Items from a data source
· · ·

Definition maybe_free_buffer (i : t) : t :=
  if count i =? 0 then i <| start := 0 |> <| buffer := [] |> else i.

(** ** The abstract window: a queue of indexes with a limit. *)
Record window : Type := mkWindow { w_limit : N; w_items : list N }.

Definition w_full (w : window) : bool := w_limit w <=? len (w_items w).
Definition w_add (w : window) (x : N) : window := mkWindow (w_limit w) (w_items w ++ [x]).
Fixpoint drop_le (to : N) (l : list N) : list N :=
  match l with
  | [] => []
  | x :: l' => if to <? x then x :: l' else drop_le to l'
  end.
Definition w_free_to (w : window) (to : N) : window := mkWindow (w_limit w) (drop_le to (w_items w)).

(** The window a ring buffer stands for: [count] items from [start], wrapping. *)
Definition items (i : t) : list N :=
  take (N.to_nat (count i)) (drop (N.to_nat (start i)) (buffer i) ++ buffer i).
Definition view (i : t) : window := mkWindow (default (cap i) (incoming_cap i)) (items i).

(** Well-formedness: live slots are initialised, positions are in range, and
    a pending capacity is smaller than the current one. *)
Record wf (i : t) : Prop := mk_wf {
  wf_cap : 2 * cap i < u64_modulus;
  wf_count : count i ≤ cap i;
  wf_start : start i < cap i ∨ start i = 0;
  wf_buffer : len (buffer i) ≤ cap i;
  wf_live : start i + count i ≤ len (buffer i) ∨ len (buffer i) = cap i;
  wf_pending c : incoming_cap i = Some c → c < cap i ∧ 0 < count i
}.

End Inflights.

(** ** Ring-buffer lemmas *)
Section facts.
Import Inflights.

(** The buffer position of the [k]-th live item. *)
Definition slot (i : Inflights.t) (k : N) : N :=
  if start i + k <? cap i then start i + k else start i + k - cap i.

Lemma items_lookup i k :
  wf i → k < count i → items i !! N.to_nat k = buffer i !! N.to_nat (slot i k).
Proof.
  intros [] Hk. unfold items, slot. rewrite lookup_take_lt by lia.
  unfold len in *. destruct (N.ltb_spec (start i + k) (N.of_nat (length (buffer i)))).
  - rewrite lookup_app_l by (rewrite length_drop; lia). rewrite lookup_drop.
    destruct (N.ltb_spec (start i + k) (cap i)); [f_equal; lia|lia].
  - rewrite lookup_app_r by (rewrite length_drop; lia). rewrite length_drop.
    destruct (N.ltb_spec (start i + k) (cap i)); [lia|f_equal; lia].
Qed.

Lemma slot_lt_len i k : wf i → k < count i → slot i k < len (buffer i).
Proof.
  intros [] Hk. unfold slot, len in *. destruct (N.ltb_spec (start i + k) (cap i)); lia.
Qed.

Lemma length_items i : wf i → len (items i) = count i.
Proof.
  intros []. unfold items, len in *. rewrite length_take, length_app, length_drop. lia.
Qed.

Lemma items_lookup_ge i k : wf i → count i ≤ k → items i !! N.to_nat k = None.
Proof.
  intros Hwf Hk. apply lookup_ge_None. pose proof (length_items i Hwf). unfold len in *. lia.
Qed.

Lemma list_ext_N {A} (l k : list A) :
  (∀ n : N, l !! N.to_nat n = k !! N.to_nat n) → l = k.
Proof.
  intros Hl. apply list_eq. intros n. rewrite <-(Nat2N.id n). apply Hl.
Qed.

Lemma full_view i : wf i → full i = w_full (view i).
Proof.
  intros Hwf. unfold full, w_full, view. simpl. rewrite (length_items i Hwf).
  destruct Hwf. destruct (incoming_cap i) as [c|] eqn:E; simpl.
  - specialize (wf_pending0 c eq_refl).
    destruct (N.eqb_spec (count i) (cap i)), (N.leb_spec c (count i)); simpl; (done || lia).
  - destruct (N.eqb_spec (count i) (cap i)), (N.leb_spec (cap i) (count i)); simpl; (done || lia).
Qed.

Lemma slot_inj i j k : wf i → j ≤ count i → k < count i → slot i j = slot i k →
  j = k ∨ j = count i ∧ count i = cap i.
Proof.
  intros [] ??. unfold slot.
  destruct (N.ltb_spec (start i + j) (cap i)), (N.ltb_spec (start i + k) (cap i)); lia.
Qed.

(** The position [add] writes to, and that it passes the assertion. *)
Lemma add_next i : wf i → count i < cap i →
  (if cap i <=? start i +w count i then (start i +w count i) -w cap i else start i +w count i)
  = slot i (count i) ∧ slot i (count i) ≤ len (buffer i).
Proof.
  intros [] Hc. rewrite u64_add_small by lia. unfold slot.
  destruct (N.leb_spec (cap i) (start i + count i)), (N.ltb_spec (start i + count i) (cap i)); try lia.
  rewrite u64_sub_small by lia. split; [done|lia].
Qed.

(** Writing at a position up to the end of the buffer, as [add] does. *)
Lemma ring_write (l : list N) k x :
  k ≤ len l →
  let b := if k =? len l then l ++ [x] else <[N.to_nat k := x]> l in
  len b = N.max (len l) (k + 1) ∧ b !! N.to_nat k = Some x ∧
  ∀ j, j < len l → j ≠ k → b !! N.to_nat j = l !! N.to_nat j.
Proof.
  intros Hk b. unfold b, len in *. destruct (N.eqb_spec k (N.of_nat (length l))) as [Heq|Hne].
  - rewrite length_app. simpl. split_and!; [lia| |].
    + rewrite lookup_app_r by lia. by replace (_ - _)%nat with 0%nat by lia.
    + intros. by rewrite lookup_app_l by lia.
  - rewrite length_insert. split_and!; [lia| |].
    + apply list_lookup_insert_eq. lia.
    + intros. apply list_lookup_insert_ne. lia.
Qed.

(** One more slot filled after the live ones appends one item. *)
Lemma items_extend i b x :
  let i' := i <| buffer := b |> <| count := count i + 1 |> in
  wf i → wf i' → b !! N.to_nat (slot i (count i)) = Some x →
  (∀ k, k < len (buffer i) → k ≠ slot i (count i) → b !! N.to_nat k = buffer i !! N.to_nat k) →
  items i' = items i ++ [x].
Proof.
  intros i' Hwf Hwf' Hnew Hold. pose proof (length_items i Hwf) as Hl. unfold len in Hl.
  apply list_ext_N. intros k. destruct (N.lt_ge_cases k (count i)) as [Hk|Hk].
  - rewrite (items_lookup _ k Hwf') by (simpl; lia). rewrite lookup_app_l by lia.
    rewrite (items_lookup i k Hwf Hk). change (slot i' k) with (slot i k).
    apply Hold; [by apply slot_lt_len|]. intros E. symmetry in E.
    apply slot_inj in E; [destruct Hwf'; simpl in *; lia|done|lia|done].
  - rewrite lookup_app_r by lia. destruct (decide (k = count i)) as [->|].
    + rewrite (items_lookup _ _ Hwf') by (simpl; lia).
      change (slot i' (count i)) with (slot i (count i)). simpl. rewrite Hnew.
      by replace (_ - _)%nat with 0%nat by lia.
    + rewrite (items_lookup_ge _ _ Hwf') by (simpl; lia).
      symmetry. apply lookup_ge_None. simpl. lia.
Qed.

Lemma add_view i x : wf i → full i = false →
  ∃ i', add i x = Done i' ∧ wf i' ∧ view i' = w_add (view i) x.
Proof.
  intros Hwf Hf. unfold add. rewrite Hf.
  assert (count i < cap i) as Hc.
  { unfold full in Hf. destruct Hwf. destruct (N.eqb_spec (count i) (cap i)); [done|lia]. }
  destruct (add_next i Hwf Hc) as [-> Hn].
  assert (count i + 1 < u64_modulus) by (destruct Hwf; lia).
  rewrite (proj2 (N.leb_le _ _) Hn). simpl. rewrite (u64_add_small (count i)) by done.
  destruct (ring_write (buffer i) (slot i (count i)) x Hn) as (Hlen & Hnew & Hold).
  eexists. split; [done|].
  set (b := if slot i (count i) =? len (buffer i) then _ else _) in *. clearbody b.
  assert (wf (i <| buffer := b |> <| count := count i + 1 |>)) as Hwf'.
  { unfold slot in *. destruct Hwf; split; simpl; try lia.
    1,2: destruct (N.ltb_spec (start i + count i) (cap i)); lia.
    intros c Hp. apply wf_pending0 in Hp. lia. }
  split; [done|]. unfold view, w_add. simpl. f_equal. by apply items_extend.
Qed.

(** ** Freeing *)

Lemma slot_succ i k : wf i → k < count i →
  (if cap i <=? slot i k +w 1 then (slot i k +w 1) -w cap i else slot i k +w 1) = slot i (k + 1).
Proof.
  intros [] Hk. unfold slot.
  destruct (N.ltb_spec (start i + k) (cap i)), (N.ltb_spec (start i + (k + 1)) (cap i)); try lia;
    rewrite u64_add_small by lia;
    match goal with |- context [?a <=? ?b] => destruct (N.leb_spec a b) end; try lia;
    rewrite u64_sub_small by lia; lia.
Qed.

Lemma free_scan_spec i to fuel k : wf i → k + N.of_nat fuel = count i →
  ∃ n, free_scan fuel to (cap i) (buffer i) k (slot i k) = Done (n, slot i n) ∧
    k ≤ n ≤ count i ∧ drop_le to (drop (N.to_nat k) (items i)) = drop (N.to_nat n) (items i).
Proof.
  intros Hwf. pose proof (length_items i Hwf) as Hl. unfold len in Hl.
  revert k. induction fuel as [|fuel IH]; intros k Hk.
  - exists k. split_and!; [done|lia|lia|]. by rewrite drop_ge by lia.
  - simpl. pose proof (items_lookup i k Hwf ltac:(lia)) as Hi.
    assert (k < count i) as Hkc by lia.
    destruct (lookup_lt_is_Some_2 (items i) (N.to_nat k)) as [x Hx]; [lia|].
    rewrite Hx in Hi. symmetry in Hi. unfold vget. rewrite Hi. simpl.
    rewrite (drop_S _ x (N.to_nat k)) by done. simpl.
    destruct (to <? x) eqn:E.
    + exists k. split_and!; [done|lia|lia|]. by rewrite (drop_S _ x (N.to_nat k)) by done.
    + rewrite (slot_succ i k Hwf Hkc), u64_add_small by (destruct Hwf; lia).
      destruct (IH (k + 1)) as (n & -> & Hn & Hd); [lia|].
      exists n. split_and!; [done|lia|lia|].
      by replace (S (N.to_nat k)) with (N.to_nat (k + 1)) by lia.
Qed.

· · ·

» TASK GOAL:
When you reach the line containing "(** One more" in the data above, start copying exactly, and stop after the line containing "destruct (ring_write (buffer".

» RESULT BELOW:
(** One more slot filled after the live ones appends one item. *)
Lemma items_extend i b x :
  let i' := i <| buffer := b |> <| count := count i + 1 |> in
  wf i → wf i' → b !! N.to_nat (slot i (count i)) = Some x →
  (∀ k, k < len (buffer i) → k ≠ slot i (count i) → b !! N.to_nat k = buffer i !! N.to_nat k) →
  items i' = items i ++ [x].
Proof.
  intros i' Hwf Hwf' Hnew Hold. pose proof (length_items i Hwf) as Hl. unfold len in Hl.
  apply list_ext_N. intros k. destruct (N.lt_ge_cases k (count i)) as [Hk|Hk].
  - rewrite (items_lookup _ k Hwf') by (simpl; lia). rewrite lookup_app_l by lia.
    rewrite (items_lookup i k Hwf Hk). change (slot i' k) with (slot i k).
    apply Hold; [by apply slot_lt_len|]. intros E. symmetry in E.
    apply slot_inj in E; [destruct Hwf'; simpl in *; lia|done|lia|done].
  - rewrite lookup_app_r by lia. destruct (decide (k = count i)) as [->|].
    + rewrite (items_lookup _ _ Hwf') by (simpl; lia).
      change (slot i' (count i)) with (slot i (count i)). simpl. rewrite Hnew.
      by replace (_ - _)%nat with 0%nat by lia.
    + rewrite (items_lookup_ge _ _ Hwf') by (simpl; lia).
      symmetry. apply lookup_ge_None. simpl. lia.
Qed.

Lemma add_view i x : wf i → full i = false →
  ∃ i', add i x = Done i' ∧ wf i' ∧ view i' = w_add (view i) x.
Proof.
  intros Hwf Hf. unfold add. rewrite Hf.
  assert (count i < cap i) as Hc.
  { unfold full in Hf. destruct Hwf. destruct (N.eqb_spec (count i) (cap i)); [done|lia]. }
  destruct (add_next i Hwf Hc) as [-> Hn].
  assert (count i + 1 < u64_modulus) by (destruct Hwf; lia).
  rewrite (proj2 (N.leb_le _ _) Hn). simpl. rewrite (u64_add_small (count i)) by done.
  destruct (ring_write (buffer i) (slot i (count i)) x Hn) as (Hlen & Hnew & Hold).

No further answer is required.